◆ Directions for this task ◆
Print the records below once again, exactly as they were given.

Data items
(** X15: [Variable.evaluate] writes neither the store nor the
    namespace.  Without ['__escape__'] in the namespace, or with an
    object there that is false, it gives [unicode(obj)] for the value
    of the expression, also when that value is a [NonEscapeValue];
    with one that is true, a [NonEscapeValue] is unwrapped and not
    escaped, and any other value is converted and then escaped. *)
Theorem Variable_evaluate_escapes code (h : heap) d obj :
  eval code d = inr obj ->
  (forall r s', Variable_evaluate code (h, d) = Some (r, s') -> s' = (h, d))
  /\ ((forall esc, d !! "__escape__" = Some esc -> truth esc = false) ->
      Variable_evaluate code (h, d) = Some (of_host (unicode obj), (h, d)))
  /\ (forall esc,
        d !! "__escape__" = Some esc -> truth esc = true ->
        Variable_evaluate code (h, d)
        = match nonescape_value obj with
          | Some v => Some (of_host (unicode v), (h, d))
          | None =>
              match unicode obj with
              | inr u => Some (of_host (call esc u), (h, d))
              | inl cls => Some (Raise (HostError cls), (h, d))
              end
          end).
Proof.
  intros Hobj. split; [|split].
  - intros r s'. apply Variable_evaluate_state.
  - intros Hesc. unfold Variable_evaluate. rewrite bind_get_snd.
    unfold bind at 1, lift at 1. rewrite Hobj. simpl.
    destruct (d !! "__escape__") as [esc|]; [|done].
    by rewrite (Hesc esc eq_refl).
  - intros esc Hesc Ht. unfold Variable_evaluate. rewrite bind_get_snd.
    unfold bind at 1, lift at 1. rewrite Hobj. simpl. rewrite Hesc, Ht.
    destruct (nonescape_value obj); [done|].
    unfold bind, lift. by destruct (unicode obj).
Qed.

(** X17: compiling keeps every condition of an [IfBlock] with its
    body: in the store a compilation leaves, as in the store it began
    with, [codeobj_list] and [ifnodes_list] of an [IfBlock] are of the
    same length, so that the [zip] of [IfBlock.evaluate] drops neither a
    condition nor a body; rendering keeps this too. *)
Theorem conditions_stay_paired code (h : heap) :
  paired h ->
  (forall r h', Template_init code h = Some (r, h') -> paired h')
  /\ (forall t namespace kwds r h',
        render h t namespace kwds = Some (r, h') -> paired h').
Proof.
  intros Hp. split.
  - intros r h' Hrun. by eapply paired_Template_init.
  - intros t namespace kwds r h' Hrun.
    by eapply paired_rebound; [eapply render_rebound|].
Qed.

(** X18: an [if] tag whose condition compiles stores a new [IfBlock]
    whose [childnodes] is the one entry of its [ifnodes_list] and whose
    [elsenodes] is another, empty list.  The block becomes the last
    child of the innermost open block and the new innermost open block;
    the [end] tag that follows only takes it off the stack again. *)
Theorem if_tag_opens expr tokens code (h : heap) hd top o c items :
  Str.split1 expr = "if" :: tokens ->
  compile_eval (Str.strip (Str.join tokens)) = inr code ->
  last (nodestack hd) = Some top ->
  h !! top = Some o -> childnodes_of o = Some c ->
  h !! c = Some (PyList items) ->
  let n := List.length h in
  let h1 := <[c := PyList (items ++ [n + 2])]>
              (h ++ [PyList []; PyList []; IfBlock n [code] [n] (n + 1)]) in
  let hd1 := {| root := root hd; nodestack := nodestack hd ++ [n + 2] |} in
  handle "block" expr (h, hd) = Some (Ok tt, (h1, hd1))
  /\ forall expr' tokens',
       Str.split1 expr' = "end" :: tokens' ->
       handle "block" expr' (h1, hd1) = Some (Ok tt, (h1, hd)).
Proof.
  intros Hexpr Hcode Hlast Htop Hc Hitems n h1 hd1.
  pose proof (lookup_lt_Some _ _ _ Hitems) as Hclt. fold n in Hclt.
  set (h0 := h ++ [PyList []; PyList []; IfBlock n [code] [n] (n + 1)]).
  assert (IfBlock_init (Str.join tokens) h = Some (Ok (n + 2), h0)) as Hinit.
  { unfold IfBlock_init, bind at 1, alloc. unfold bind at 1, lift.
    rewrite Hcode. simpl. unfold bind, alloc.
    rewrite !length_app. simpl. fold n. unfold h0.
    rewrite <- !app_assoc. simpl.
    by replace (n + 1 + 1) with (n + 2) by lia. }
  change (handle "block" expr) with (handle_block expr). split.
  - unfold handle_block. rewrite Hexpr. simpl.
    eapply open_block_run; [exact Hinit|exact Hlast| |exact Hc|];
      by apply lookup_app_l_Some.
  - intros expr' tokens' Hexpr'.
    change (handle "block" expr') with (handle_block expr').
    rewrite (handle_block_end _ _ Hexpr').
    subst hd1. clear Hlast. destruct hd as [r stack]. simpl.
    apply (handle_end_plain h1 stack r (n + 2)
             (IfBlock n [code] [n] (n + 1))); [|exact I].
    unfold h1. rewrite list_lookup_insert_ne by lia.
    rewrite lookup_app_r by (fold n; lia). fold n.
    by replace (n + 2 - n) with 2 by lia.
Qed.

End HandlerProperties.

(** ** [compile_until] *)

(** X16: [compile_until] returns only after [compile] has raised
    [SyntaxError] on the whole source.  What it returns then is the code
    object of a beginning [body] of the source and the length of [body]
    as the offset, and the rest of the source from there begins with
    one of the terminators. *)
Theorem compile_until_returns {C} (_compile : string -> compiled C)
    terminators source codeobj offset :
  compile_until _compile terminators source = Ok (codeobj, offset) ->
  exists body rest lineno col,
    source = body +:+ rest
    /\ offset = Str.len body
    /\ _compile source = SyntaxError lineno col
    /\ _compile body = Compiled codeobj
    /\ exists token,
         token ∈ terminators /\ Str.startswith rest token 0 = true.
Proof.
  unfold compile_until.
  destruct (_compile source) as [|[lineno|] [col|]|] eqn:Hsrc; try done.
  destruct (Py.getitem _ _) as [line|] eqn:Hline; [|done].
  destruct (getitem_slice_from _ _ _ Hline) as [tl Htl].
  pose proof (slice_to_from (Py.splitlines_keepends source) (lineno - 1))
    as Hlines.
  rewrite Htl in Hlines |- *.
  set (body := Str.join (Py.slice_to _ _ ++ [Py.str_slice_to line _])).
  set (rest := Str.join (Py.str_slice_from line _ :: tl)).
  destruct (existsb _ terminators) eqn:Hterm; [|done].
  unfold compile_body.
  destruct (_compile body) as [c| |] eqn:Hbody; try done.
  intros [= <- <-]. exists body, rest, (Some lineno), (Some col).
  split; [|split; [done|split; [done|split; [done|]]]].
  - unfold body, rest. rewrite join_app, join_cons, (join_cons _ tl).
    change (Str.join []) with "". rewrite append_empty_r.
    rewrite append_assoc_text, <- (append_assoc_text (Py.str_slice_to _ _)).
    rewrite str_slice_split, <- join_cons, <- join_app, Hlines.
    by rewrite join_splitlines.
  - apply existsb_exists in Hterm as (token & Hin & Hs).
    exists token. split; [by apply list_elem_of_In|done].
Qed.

◆ Exercise output ◆
(** X15: [Variable.evaluate] writes neither the store nor the
    namespace.  Without ['__escape__'] in the namespace, or with an
    object there that is false, it gives [unicode(obj)] for the value
    of the expression, also when that value is a [NonEscapeValue];
    with one that is true, a [NonEscapeValue] is unwrapped and not
    escaped, and any other value is converted and then escaped. *)
Theorem Variable_evaluate_escapes code (h : heap) d obj :
  eval code d = inr obj ->
  (forall r s', Variable_evaluate code (h, d) = Some (r, s') -> s' = (h, d))
  /\ ((forall esc, d !! "__escape__" = Some esc -> truth esc = false) ->
      Variable_evaluate code (h, d) = Some (of_host (unicode obj), (h, d)))
  /\ (forall esc,
        d !! "__escape__" = Some esc -> truth esc = true ->
        Variable_evaluate code (h, d)
        = match nonescape_value obj with
          | Some v => Some (of_host (unicode v), (h, d))
          | None =>
              match unicode obj with
              | inr u => Some (of_host (call esc u), (h, d))
              | inl cls => Some (Raise (HostError cls), (h, d))
              end
          end).
Proof.
  intros Hobj. split; [|split].
  - intros r s'. apply Variable_evaluate_state.
  - intros Hesc. unfold Variable_evaluate. rewrite bind_get_snd.
    unfold bind at 1, lift at 1. rewrite Hobj. simpl.
    destruct (d !! "__escape__") as [esc|]; [|done].
    by rewrite (Hesc esc eq_refl).
  - intros esc Hesc Ht. unfold Variable_evaluate. rewrite bind_get_snd.
    unfold bind at 1, lift at 1. rewrite Hobj. simpl. rewrite Hesc, Ht.
    destruct (nonescape_value obj); [done|].
    unfold bind, lift. by destruct (unicode obj).
Qed.

(** X17: compiling keeps every condition of an [IfBlock] with its
    body: in the store a compilation leaves, as in the store it began
    with, [codeobj_list] and [ifnodes_list] of an [IfBlock] are of the
    same length, so that the [zip] of [IfBlock.evaluate] drops neither a
    condition nor a body; rendering keeps this too. *)
Theorem conditions_stay_paired code (h : heap) :
  paired h ->
  (forall r h', Template_init code h = Some (r, h') -> paired h')
  /\ (forall t namespace kwds r h',
        render h t namespace kwds = Some (r, h') -> paired h').
Proof.
  intros Hp. split.
  - intros r h' Hrun. by eapply paired_Template_init.
  - intros t namespace kwds r h' Hrun.
    by eapply paired_rebound; [eapply render_rebound|].
Qed.

(** X18: an [if] tag whose condition compiles stores a new [IfBlock]
    whose [childnodes] is the one entry of its [ifnodes_list] and whose
    [elsenodes] is another, empty list.  The block becomes the last
    child of the innermost open block and the new innermost open block;
    the [end] tag that follows only takes it off the stack again. *)
Theorem if_tag_opens expr tokens code (h : heap) hd top o c items :
  Str.split1 expr = "if" :: tokens ->
  compile_eval (Str.strip (Str.join tokens)) = inr code ->
  last (nodestack hd) = Some top ->
  h !! top = Some o -> childnodes_of o = Some c ->
  h !! c = Some (PyList items) ->
  let n := List.length h in
  let h1 := <[c := PyList (items ++ [n + 2])]>
              (h ++ [PyList []; PyList []; IfBlock n [code] [n] (n + 1)]) in
  let hd1 := {| root := root hd; nodestack := nodestack hd ++ [n + 2] |} in
  handle "block" expr (h, hd) = Some (Ok tt, (h1, hd1))
  /\ forall expr' tokens',
       Str.split1 expr' = "end" :: tokens' ->
       handle "block" expr' (h1, hd1) = Some (Ok tt, (h1, hd)).
Proof.
  intros Hexpr Hcode Hlast Htop Hc Hitems n h1 hd1.
  pose proof (lookup_lt_Some _ _ _ Hitems) as Hclt. fold n in Hclt.
  set (h0 := h ++ [PyList []; PyList []; IfBlock n [code] [n] (n + 1)]).
  assert (IfBlock_init (Str.join tokens) h = Some (Ok (n + 2), h0)) as Hinit.
  { unfold IfBlock_init, bind at 1, alloc. unfold bind at 1, lift.
    rewrite Hcode. simpl. unfold bind, alloc.
    rewrite !length_app. simpl. fold n. unfold h0.
    rewrite <- !app_assoc. simpl.
    by replace (n + 1 + 1) with (n + 2) by lia. }
  change (handle "block" expr) with (handle_block expr). split.
  - unfold handle_block. rewrite Hexpr. simpl.
    eapply open_block_run; [exact Hinit|exact Hlast| |exact Hc|];
      by apply lookup_app_l_Some.
  - intros expr' tokens' Hexpr'.
    change (handle "block" expr') with (handle_block expr').
    rewrite (handle_block_end _ _ Hexpr').
    subst hd1. clear Hlast. destruct hd as [r stack]. simpl.
    apply (handle_end_plain h1 stack r (n + 2)
             (IfBlock n [code] [n] (n + 1))); [|exact I].
    unfold h1. rewrite list_lookup_insert_ne by lia.
    rewrite lookup_app_r by (fold n; lia). fold n.
    by replace (n + 2 - n) with 2 by lia.
Qed.

End HandlerProperties.

(** ** [compile_until] *)

(** X16: [compile_until] returns only after [compile] has raised
    [SyntaxError] on the whole source.  What it returns then is the code
    object of a beginning [body] of the source and the length of [body]
    as the offset, and the rest of the source from there begins with
    one of the terminators. *)
Theorem compile_until_returns {C} (_compile : string -> compiled C)
    terminators source codeobj offset :
  compile_until _compile terminators source = Ok (codeobj, offset) ->
  exists body rest lineno col,
    source = body +:+ rest
    /\ offset = Str.len body
    /\ _compile source = SyntaxError lineno col
    /\ _compile body = Compiled codeobj
    /\ exists token,
         token ∈ terminators /\ Str.startswith rest token 0 = true.
Proof.
  unfold compile_until.
  destruct (_compile source) as [|[lineno|] [col|]|] eqn:Hsrc; try done.
  destruct (Py.getitem _ _) as [line|] eqn:Hline; [|done].
  destruct (getitem_slice_from _ _ _ Hline) as [tl Htl].
  pose proof (slice_to_from (Py.splitlines_keepends source) (lineno - 1))
    as Hlines.
  rewrite Htl in Hlines |- *.
  set (body := Str.join (Py.slice_to _ _ ++ [Py.str_slice_to line _])).
  set (rest := Str.join (Py.str_slice_from line _ :: tl)).
  destruct (existsb _ terminators) eqn:Hterm; [|done].
  unfold compile_body.
  destruct (_compile body) as [c| |] eqn:Hbody; try done.
  intros [= <- <-]. exists body, rest, (Some lineno), (Some col).
  split; [|split; [done|split; [done|split; [done|]]]].
  - unfold body, rest. rewrite join_app, join_cons, (join_cons _ tl).
    change (Str.join []) with "". rewrite append_empty_r.
    rewrite append_assoc_text, <- (append_assoc_text (Py.str_slice_to _ _)).
    rewrite str_slice_split, <- join_cons, <- join_app, Hlines.
    by rewrite join_splitlines.
  - apply existsb_exists in Hterm as (token & Hin & Hs).
    exists token. split; [by apply list_elem_of_In|done].
Qed.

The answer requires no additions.